**ASSIGNMENT**
Your answer must be an exact transcription of every entry.

**Records from a dataset**
******************************

(* ===== verification/Console.v ===== *)
(** * kernel/console.c: console input and output, and [uartintr] of kernel/uart.c

    Input bytes go through the line discipline of [consoleintr] into [cons.buf]
    and leave through [consoleread]; echo and [consolewrite] go to the UART.
    [procdump] only prints.

    Specification: a terminal is a pair of byte lists, the input that readers
    may take ([tty_ready]) and the line being edited ([tty_edit]).  [consoleintr]
    implements typing a character on it, including erase, kill and echo. *)

From stdpp Require Import base gmap sets list strings.
From Stdlib Require Import ZArith Lia.
From S2P Require Import Prelude Kernel Riscv Kalloc Vm VmUser VmCopy Sched Sleeplock Bytes Ring Usr Uart.

(** ** Definitions *)

Definition BACKSPACE : Z := 0x100.
(** [C(x)], for the code of the letter [x] *)
Definition Ctrl (x : Z) : Z := x - 64.
Definition ctrl_P : Z := Ctrl 80.
Definition ctrl_U : Z := Ctrl 85.
Definition ctrl_H : Z := Ctrl 72.
Definition ctrl_D : Z := Ctrl 68.
Definition DEL : Z := 0x7f.
Definition NL : Z := 10.
Definition CR : Z := 13.
Definition INPUT_BUF_SIZE : Z := 128.

(** [cons], the UART below it, and user memory *)
Record cons : Type := Cons {
  co_usr : usr;
  co_uart : uart;
  co_buf : list Z;
  co_r : Z;
  co_w : Z;
  co_e : Z
}.

Definition set_co (buf : list Z) (r w e : Z) (s : cons) : cons := Cons (co_usr s) (co_uart s) buf r w e.
Definition with_uart (s : cons) (u : uart) : cons := Cons (co_usr s) u (co_buf s) (co_r s) (co_w s) (co_e s).

#[export] Instance cons_usr : Part cons usr :=
  {| part_get := co_usr;
     part_put := fun u s => Cons u (co_uart s) (co_buf s) (co_r s) (co_w s) (co_e s);
     part_get_put := fun _ _ => eq_refl;
     part_put_get := fun s => match s with Cons _ _ _ _ _ _ => eq_refl end;
     part_put_put := fun _ _ _ => eq_refl |}.

#[export] Instance cons_uart : Part cons uart :=
  {| part_get := co_uart; part_put := fun u s => with_uart s u;
     part_get_put := fun _ _ => eq_refl;
     part_put_get := fun s => match s with Cons _ _ _ _ _ _ => eq_refl end;
     part_put_put := fun _ _ _ => eq_refl |}.

Definition consputc (c : Z) : K uart unit :=
  if c =? BACKSPACE then
    uartputc_sync 8 ;;
    uartputc_sync 32 ;;
    uartputc_sync 8
  else uartputc_sync c.

(** [cons.buf[i % INPUT_BUF_SIZE]] *)
Definition co_at (s : cons) (i : Z) : Z := default 0 (co_buf s !! Z.to_nat (i mod INPUT_BUF_SIZE)).

Section Console.
Context {L : Linker}.

(** The loop of [consolewrite], with [k] bytes to go *)
Fixpoint consolewrite_loop (k : nat) (src : source) (i : Z) : K cons Z :=
  match k with
  | O => ret i
  | S k' =>
      r <- zoom (either_copyin src 1) ;;
      if fst r =? -1 then ret i
      else
        zoom (uartputc (default 0 (snd r !! 0%nat))) ;;
        consolewrite_loop k' (source_skip 1 src) (i + 1)
  end.

Definition consolewrite (src : source) (n : Z) : K cons Z := consolewrite_loop (Z.to_nat n) src 0.

(** [while(n > 0)] of [consoleread], with [n = k]; the result of the C function
    and the bytes delivered to a kernel destination *)
Fixpoint consoleread_loop (k : nat) (d : dest) (target : Z) (acc : list Z) : K cons (Z * list Z) :=
  match k with
  | O =>
      release ConsLock ;;
      ret (i32 target, acc)
  | S k' =>
      s <- get ;;
      if co_r s =? co_w s then
        p <- curproc ;;
        v <- killed p ;;
        if truth v then
          release ConsLock ;;
          ret (-1, acc)
        else
          sleep ChanConsR ConsLock ;;
          ret (0, acc)
      else
        let c := co_at s (co_r s) in
        modify (fun s => set_co (co_buf s) (u32 (co_r s + 1)) (co_w s) (co_e s) s) ;;
        if c =? ctrl_D then
          when (Z.of_nat k <? target)
            (modify (fun s => set_co (co_buf s) (u32 (co_r s - 1)) (co_w s) (co_e s) s)) ;;
          release ConsLock ;;
          ret (i32 (target - Z.of_nat k), acc)
        else
          r <- zoom (either_copyout d [c]) ;;
          if fst r =? -1 then
            release ConsLock ;;
            ret (i32 (target - Z.of_nat k), acc)
          else if c =? NL then
            release ConsLock ;;
            ret (i32 (target - Z.of_nat k'), acc ++ snd r)
          else consoleread_loop k' (dest_skip 1 d) target (acc ++ snd r)
  end.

******************************

**COMPLETED EXERCISE**
(* ===== verification/Console.v ===== *)
(** * kernel/console.c: console input and output, and [uartintr] of kernel/uart.c

    Input bytes go through the line discipline of [consoleintr] into [cons.buf]
    and leave through [consoleread]; echo and [consolewrite] go to the UART.
    [procdump] only prints.

    Specification: a terminal is a pair of byte lists, the input that readers
    may take ([tty_ready]) and the line being edited ([tty_edit]).  [consoleintr]
    implements typing a character on it, including erase, kill and echo. *)

From stdpp Require Import base gmap sets list strings.
From Stdlib Require Import ZArith Lia.
From S2P Require Import Prelude Kernel Riscv Kalloc Vm VmUser VmCopy Sched Sleeplock Bytes Ring Usr Uart.

(** ** Definitions *)

Definition BACKSPACE : Z := 0x100.
(** [C(x)], for the code of the letter [x] *)
Definition Ctrl (x : Z) : Z := x - 64.
Definition ctrl_P : Z := Ctrl 80.
Definition ctrl_U : Z := Ctrl 85.
Definition ctrl_H : Z := Ctrl 72.
Definition ctrl_D : Z := Ctrl 68.
Definition DEL : Z := 0x7f.
Definition NL : Z := 10.
Definition CR : Z := 13.
Definition INPUT_BUF_SIZE : Z := 128.

(** [cons], the UART below it, and user memory *)
Record cons : Type := Cons {
  co_usr : usr;
  co_uart : uart;
  co_buf : list Z;
  co_r : Z;
  co_w : Z;
  co_e : Z
}.

Definition set_co (buf : list Z) (r w e : Z) (s : cons) : cons := Cons (co_usr s) (co_uart s) buf r w e.
Definition with_uart (s : cons) (u : uart) : cons := Cons (co_usr s) u (co_buf s) (co_r s) (co_w s) (co_e s).

#[export] Instance cons_usr : Part cons usr :=
  {| part_get := co_usr;
     part_put := fun u s => Cons u (co_uart s) (co_buf s) (co_r s) (co_w s) (co_e s);
     part_get_put := fun _ _ => eq_refl;
     part_put_get := fun s => match s with Cons _ _ _ _ _ _ => eq_refl end;
     part_put_put := fun _ _ _ => eq_refl |}.

#[export] Instance cons_uart : Part cons uart :=
  {| part_get := co_uart; part_put := fun u s => with_uart s u;
     part_get_put := fun _ _ => eq_refl;
     part_put_get := fun s => match s with Cons _ _ _ _ _ _ => eq_refl end;
     part_put_put := fun _ _ _ => eq_refl |}.

Definition consputc (c : Z) : K uart unit :=
  if c =? BACKSPACE then
    uartputc_sync 8 ;;
    uartputc_sync 32 ;;
    uartputc_sync 8
  else uartputc_sync c.

(** [cons.buf[i % INPUT_BUF_SIZE]] *)
Definition co_at (s : cons) (i : Z) : Z := default 0 (co_buf s !! Z.to_nat (i mod INPUT_BUF_SIZE)).

Section Console.
Context {L : Linker}.

(** The loop of [consolewrite], with [k] bytes to go *)
Fixpoint consolewrite_loop (k : nat) (src : source) (i : Z) : K cons Z :=
  match k with
  | O => ret i
  | S k' =>
      r <- zoom (either_copyin src 1) ;;
      if fst r =? -1 then ret i
      else
        zoom (uartputc (default 0 (snd r !! 0%nat))) ;;
        consolewrite_loop k' (source_skip 1 src) (i + 1)
  end.

Definition consolewrite (src : source) (n : Z) : K cons Z := consolewrite_loop (Z.to_nat n) src 0.

(** [while(n > 0)] of [consoleread], with [n = k]; the result of the C function
    and the bytes delivered to a kernel destination *)
Fixpoint consoleread_loop (k : nat) (d : dest) (target : Z) (acc : list Z) : K cons (Z * list Z) :=
  match k with
  | O =>
      release ConsLock ;;
      ret (i32 target, acc)
  | S k' =>
      s <- get ;;
      if co_r s =? co_w s then
        p <- curproc ;;
        v <- killed p ;;
        if truth v then
          release ConsLock ;;
          ret (-1, acc)
        else
          sleep ChanConsR ConsLock ;;
          ret (0, acc)
      else
        let c := co_at s (co_r s) in
        modify (fun s => set_co (co_buf s) (u32 (co_r s + 1)) (co_w s) (co_e s) s) ;;
        if c =? ctrl_D then
          when (Z.of_nat k <? target)
            (modify (fun s => set_co (co_buf s) (u32 (co_r s - 1)) (co_w s) (co_e s) s)) ;;
          release ConsLock ;;
          ret (i32 (target - Z.of_nat k), acc)
        else
          r <- zoom (either_copyout d [c]) ;;
          if fst r =? -1 then
            release ConsLock ;;
            ret (i32 (target - Z.of_nat k), acc)
          else if c =? NL then
            release ConsLock ;;
            ret (i32 (target - Z.of_nat k'), acc ++ snd r)
          else consoleread_loop k' (dest_skip 1 d) target (acc ++ snd r)
  end.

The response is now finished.